━━ INFORMATION PROVIDED ━━
Definition receive_unit (decoder : TupleDecoder) (slots : nat → Tuple) (buf conn : bytes) : res (WorkUnit * bytes * bytes) :=
  '(workUnitType, buf, conn) ← read_num KUint16 buf 0 conn;
  if (workUnitType =? GetType (BatchUnit []))%Z then
    '(batchSize, buf, conn) ← read_num KUint32 buf 2 conn;
    '(numRecords, buf, conn) ← read_num KUint32 buf 6 conn;
    '(_, buf, conn) ← read_num KInt64 buf 10 conn;
    '(buf, conn) ← read_at buf 18 (Z.to_nat batchSize) conn;
    records ← decode_records decoder slots buf 18 0 (Z.to_nat numRecords);
    Ok (BatchUnit records, buf, conn)
  else if (workUnitType =? GetType DrainBarrier)%Z then Ok (DrainBarrier, buf, conn)
  else if (workUnitType =? GetType (WatermarkUnit 0))%Z then
    '(timestamp, buf, conn) ← read_num KInt64 buf 2 conn;
    Ok (WatermarkUnit timestamp, buf, conn)
  else if (workUnitType =? GetType InflightBarrier)%Z then Ok (InflightBarrier, buf, conn)
  else if (workUnitType =? GetType (FastForwardMetadata []))%Z then
    '(metadataSize, buf, conn) ← read_num KUint32 buf 2 conn;
    '(metadataBuf, conn) ← ReadAll conn (Z.to_nat metadataSize);
    Ok (FastForwardMetadata metadataBuf, buf, conn)
  else Crash (Fatal "Unsupported WorkUnit type").

(** [SupplyInputBuffer]: the units it enqueues, as far as the bytes go.  The end
    of a closed connection is a termination; [fuel] bounds the number of units,
    each of which takes at least two bytes. *)
Fixpoint supply_units (decoder : TupleDecoder) (slots : nat → nat → Tuple) (closed isPeer : bool) (fuel : nat) (buf conn : bytes)
    : res (list WorkUnit) :=
  match fuel with
  | O => Ok []
  | S fuel =>
      match receive_unit decoder (slots fuel) buf conn with
      | Ok (w, buf, conn) => ws ← supply_units decoder slots closed isPeer fuel buf conn; Ok (w :: ws)
      | Crash Blocked =>
          if closed then
            if length conn <? 2 then Ok [TerminationSignal isPeer] else Crash (Fatal "Error tcp reading")
          else Ok []
      | Crash c => Crash c
      end
  end.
━━━
_WHAT IS BEING ASKED_:
If a line of the records includes the string "match", copy it out.

_RESPONSE TO THE EXERCISE_:
  match fuel with
      match receive_unit decoder (slots fuel) buf conn with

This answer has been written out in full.